◆ Problem to work on
Scan the records for "number". Show the matching lines.
··· Working data
(* ===== verification/FileSystem.v ===== *)
(** * The file system seen by the storage crates

    The part of [std::fs] on Unix used by crates/dbx-rs-secure-store and
    crates/dbx-rs-state: a tree of nodes, path resolution through symbolic links,
    the calls with their error kinds, and what a crash can leave on disk.

    - A path is absolute and normalised: the list of its names, [[]] being the root.
    - Every call takes its outcome from a schedule of faults.  A crash is a schedule
      whose remaining calls all fail.
    - Directory changes reach the disk in order, those of one directory at the latest
      when that directory is synchronised; the content of a file is only certain
      after [sync_all]. *)

From stdpp Require Export pretty.
From S2P Require Export Io.

Local Open Scope N_scope.
Local Open Scope dbx_scope.

(** ** Paths *)
Abbreviation name := (list byte).
Abbreviation path := (list name).

Definition join (p : path) (n : name) : path := p ++ [n].
Definition parent (p : path) : option path :=
  match p with [] => None | _ => Some (take (length p - 1) p) end.
Definition file_name (p : path) : option name := last p.
(** [Path::ancestors]: the path itself first, the root last. *)
Definition ancestors (p : path) : list path :=
  (λ n, take n p) <$> reverse (seq 0 (S (length p))).

(** [OsStr::to_str]: well-formed UTF-8. *)
Definition continuation (lo hi : N) (b : byte) : bool := bool_decide (lo ≤ Byte.to_N b ≤ hi).
Fixpoint utf8 (l : list byte) : bool :=
  match l with
  | [] => true
  | a :: l1 =>
      let n := Byte.to_N a in
      if decide (n < 128) then utf8 l1 else
      match l1 with
      | [] => false
      | b :: l2 =>
          if decide (194 ≤ n ≤ 223) then continuation 128 191 b && utf8 l2 else
          match l2 with
          | [] => false
          | c :: l3 =>
              if decide (224 ≤ n ≤ 239)
              then continuation (if decide (n = 224) then 160 else 128)
                     (if decide (n = 237) then 159 else 191) b
                   && continuation 128 191 c && utf8 l3 else
              match l3 with
              | [] => false
              | d :: l4 =>
                  bool_decide (240 ≤ n ≤ 244)
                  && continuation (if decide (n = 240) then 144 else 128)
                       (if decide (n = 244) then 143 else 191) b
                  && continuation 128 191 c && continuation 128 191 d && utf8 l4
              end
          end
      end
  end.
Definition to_str (n : name) : option name := if utf8 n then Some n else None.

Definition DOT : byte := x2e.
(** [OsStr] split at its last dot: what is before and after it. *)
Fixpoint last_dot (n : name) : option (name * name) :=
  match n with
  | [] => None
  | b :: r =>
      match last_dot r with
      | Some (before, after) => Some (b :: before, after)
      | None => if decide (b = DOT) then Some ([], r) else None
      end
  end.
(** [Path::file_stem] and [Path::extension] of a name; no name is [..]. *)
Definition file_stem (n : name) : name :=
  match last_dot n with Some (b :: before, _) => b :: before | _ => n end.
Definition extension (n : name) : option name :=
  match last_dot n with Some (_ :: _, after) => Some after | _ => None end.

(** Decimal digits of a number, as [format!] prints it. *)
Definition decimal (n : N) : name := String.list_byte_of_string (pretty n).

(** ** Nodes and versions *)

(** [synced] tells whether the content has reached the disk. *)
Inductive node :=
  | Dir (mode : N)
  | Regular (mode : N) (content : list byte) (synced : bool)
  | Link (target : path).

#[global] Instance node_eq_dec : EqDecision node.
Proof. solve_decision. Defined.

(** [fs::Metadata]. *)
Definition is_symlink (n : node) : bool := match n with Link _ => true | _ => false end.
Definition is_dir (n : node) : bool := match n with Dir _ => true | _ => false end.
Definition is_file (n : node) : bool := match n with Regular _ _ _ => true | _ => false end.
Definition node_len (n : node) : N := match n with Regular _ c _ => lengthN c | _ => 0 end.
Definition node_mode (n : node) : N :=
  match n with Dir m => m | Regular m _ _ => m | Link _ => 511 end.
Definition with_mode (m : N) (n : node) : node :=
  match n with Dir _ => Dir m | Regular _ c y => Regular m c y | Link t => Link t end.

Abbreviation tree_t := (gmap path node).

(** [past] holds the older versions of the tree that a crash may still reveal. *)
Record fs := mkFs {
  tree : tree_t;
  past : list tree_t;
  faults : list write_fault;
  umask : N;
  process_id : N;
  next_temp_file : N;
}.

Definition set_faults (l : list write_fault) (s : fs) : fs :=
  mkFs (tree s) (past s) l (umask s) (process_id s) (next_temp_file s).
Definition set_tree (t : tree_t) (s : fs) : fs :=
  mkFs t (tree s :: past s) (faults s) (umask s) (process_id s) (next_temp_file s).
Definition set_past (l : list tree_t) (s : fs) : fs :=
  mkFs (tree s) l (faults s) (umask s) (process_id s) (next_temp_file s).

Definition versions (s : fs) : list tree_t := tree s :: past s.

(** ** Path resolution *)
Inductive walked :=
  | Reached (q : path)
  | Jump (q : path)
  | Failed (k : io_kind).

Fixpoint walk (t : tree_t) (follow : bool) (base : path) (todo : list name) : walked :=
  match todo with
  | [] => Reached base
  | n :: rest =>
      match t !! base with
      | Some (Dir _) =>
          let here := join base n in
          match t !! here with
          | Some (Link target) =>
              if negb follow && bool_decide (rest = []) then Reached here else Jump (target ++ rest)
          | Some _ => walk t follow here rest
          | None => if bool_decide (rest = []) then Reached here else Failed NotFound
          end
      | Some _ => Failed NotADirectory
      | None => Failed NotFound
      end
  end.

Fixpoint resolve (links : nat) (t : tree_t) (follow : bool) (p : path) : result io_kind path :=
  match walk t follow [] p with
  | Reached q => Ok q
  | Failed k => Err k
  | Jump q => match links with O => Err TooManyLinks | S links => resolve links t follow q end
  end.

(** Linux follows at most 40 links. *)
Definition MAX_LINKS : nat := 40.

(** ** Calls *)
Abbreviation io A := (st fs io_kind A).

Definition syscall {A} (act : io A) : io A := λ s,
  match next_fault (faults s) with
  | (WriteOk, l) => act (set_faults l s)
  | (WriteFails _ k, l) => (set_faults l s, Err (Fault k))
  end.

(** The outcome of a call as a value, for [match] on a [Result]. *)
Definition try_call {S E F A} (m : st S E A) : st S F (result E A) := λ s,
  let '(s', r) := m s in (s', Ok r).

Definition locate (follow : bool) (p : path) : io path :=
  s ← st_get; st_lift (resolve MAX_LINKS (tree s) follow p).
Definition node_at (q : path) : io node :=
  s ← st_get; st_lift (ok_or NotFound (tree s !! q)).
Definition put_node (q : path) (n : node) : io () := λ s,
  (set_tree (<[q := n]> (tree s)) s, Ok tt).

Definition symlink_metadata (p : path) : io node := syscall (q ← locate false p; node_at q).
(** [fs::metadata(p)], followed by [is_dir]; any error counts as [false]. *)
Definition path_is_dir (p : path) : io bool :=
  r ← try_call (syscall (q ← locate true p; node_at q));
  mret match r with Ok n => is_dir n | Err _ => false end.

(** [Path::exists]: any error counts as absent. *)
Definition path_exists {E} (p : path) : st fs E bool :=
  r ← try_call (syscall (q ← locate true p; node_at q));
  mret (is_ok r).

Definition mkdir (p : path) : io () := syscall (
  q ← locate false p;
  s ← st_get;
  match tree s !! q with
  | Some _ => mthrow AlreadyExists
  | None => put_node q (Dir (N.ldiff 511 (umask s)))
  end).

(** [mkdir], accepting a directory that is already there. *)
Definition mkdir_or_dir (p : path) : io () :=
  r ← try_call (mkdir p);
  match r with
  | Ok _ => mret tt
  | Err error =>
      if decide (error = AlreadyExists)
      then d ← path_is_dir p; (if d : bool then mret tt else mthrow AlreadyExists)
      else mthrow error
  end.

(** [fs::create_dir_all]: [n] is the number of names of the path. *)
Fixpoint create_dirs (n : nat) (p : path) : io () :=
  match n with
  | O => mret tt
  | S n =>
      r ← try_call (mkdir_or_dir p);
      match r with
      | Ok _ => mret tt
      | Err error =>
          if decide (error = NotFound) then _ ← create_dirs n (take n p); mkdir_or_dir p
          else mthrow error
      end
  end.
Definition create_dir_all (p : path) : io () := create_dirs (length p) p.

Definition set_permissions (p : path) (mode : N) : io () := syscall (
  q ← locate true p;
  n ← node_at q;
  put_node q (with_mode mode n)).

(** Open files are named by the path they were found at: no file is renamed while open. *)
Definition open_existing (p : path) : io path := syscall (q ← locate true p; _ ← node_at q; mret q).

(** [OpenOptions::write(true).create_new(true).mode(mode)]. *)
Definition open_new (p : path) (mode : N) : io path := syscall (
  q ← locate false p;
  s ← st_get;
  match tree s !! q with
  | Some _ => mthrow AlreadyExists
  | None => _ ← put_node q (Regular (N.ldiff mode (umask s)) [] false); mret q
  end).

Definition file_metadata (q : path) : io node := syscall (node_at q).

Definition append (q : path) (bytes : list byte) : io () :=
  n ← node_at q;
  match n with
  | Regular m c _ => put_node q (Regular m (c ++ bytes) false)
  | Dir _ => mthrow IsADirectory
  | Link _ => mthrow TooManyLinks
  end.
(** [Write::write_all]: a failure may leave some of the bytes written. *)
Definition write_bytes (q : path) (bytes : list byte) : io () := λ s,
  match next_fault (faults s) with
  | (WriteOk, l) => append q bytes (set_faults l s)
  | (WriteFails n k, l) =>
      match append q (take n bytes) (set_faults l s) with
      | (s', Ok _) => (s', Err (Fault k))
      | (s', Err e) => (s', Err e)
      end
  end.

(** [file.take(limit).read_to_end]. *)
Definition read_at_most (q : path) (limit : N) : io (list byte) := syscall (
  n ← node_at q;
  match n with
  | Regular _ c _ => mret (take (N.to_nat (N.min limit (lengthN c))) c)
  | Dir _ => mthrow IsADirectory
  | Link _ => mthrow TooManyLinks
  end).

(** The entries of one directory are now on disk, in every version. *)
Definition in_dir (d q : path) : bool := bool_decide (parent q = Some d).
Definition overlay (d : path) (new old : tree_t) : tree_t :=
  map_fold (λ q n t, if in_dir d q then <[q := n]> t else t) (filter (λ e, in_dir d e.1 = false) old) new.

Definition sync (q : path) : io () := syscall (
  n ← node_at q;
  match n with
  | Regular m c _ => put_node q (Regular m c true)
  | Dir _ => s ← st_get; st_put (set_past (overlay q (tree s) <$> past s) s)
  | Link _ => mret tt
  end).

(** [fs::rename] of a file; the code never renames a directory. *)
Definition rename_file (p p' : path) : io () := syscall (
  q ← locate false p;
  q' ← locate false p';
  n ← node_at q;
  s ← st_get;
  match n, tree s !! q' with
  | Dir _, _ => mthrow NotADirectory
  | _, Some (Dir _) => mthrow IsADirectory
  | _, _ => st_put (set_tree (<[q' := n]> (delete q (tree s))) s)
  end).

Definition remove_file (p : path) : io () := syscall (
  q ← locate false p;
  n ← node_at q;
  s ← st_get;
  match n with
  | Dir _ => mthrow IsADirectory
  | _ => st_put (set_tree (delete q (tree s)) s)
  end).

(** [fs::read_dir]: the names in a directory, in the order of the tree. *)
Definition read_dir (p : path) : io (list name) := syscall (
  q ← locate true p;
  n ← node_at q;
  s ← st_get;
  match n with
  | Dir _ => mret (omap file_name (filter (λ q', parent q' = Some q) (map_to_list (tree s)).*1))
  | _ => mthrow NotADirectory
  end).

(** ** Crashes *)

(** What is found at a path after a crash. *)
Inductive survives : option node → option node → Prop :=
  | survives_absent : survives None None
  | survives_dir m : survives (Some (Dir m)) (Some (Dir m))
  | survives_link t : survives (Some (Link t)) (Some (Link t))
  | survives_synced m c : survives (Some (Regular m c true)) (Some (Regular m c true))
  | survives_torn m c c' : survives (Some (Regular m c false)) (Some (Regular m c' true)).

Definition after_crash (s : fs) (q : path) (n : option node) : Prop :=
  ∃ v, v ∈ versions s ∧ survives (v !! q) n.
······
◆ Response box
(** Decimal digits of a number, as [format!] prints it. *)
(** [fs::create_dir_all]: [n] is the number of names of the path. *)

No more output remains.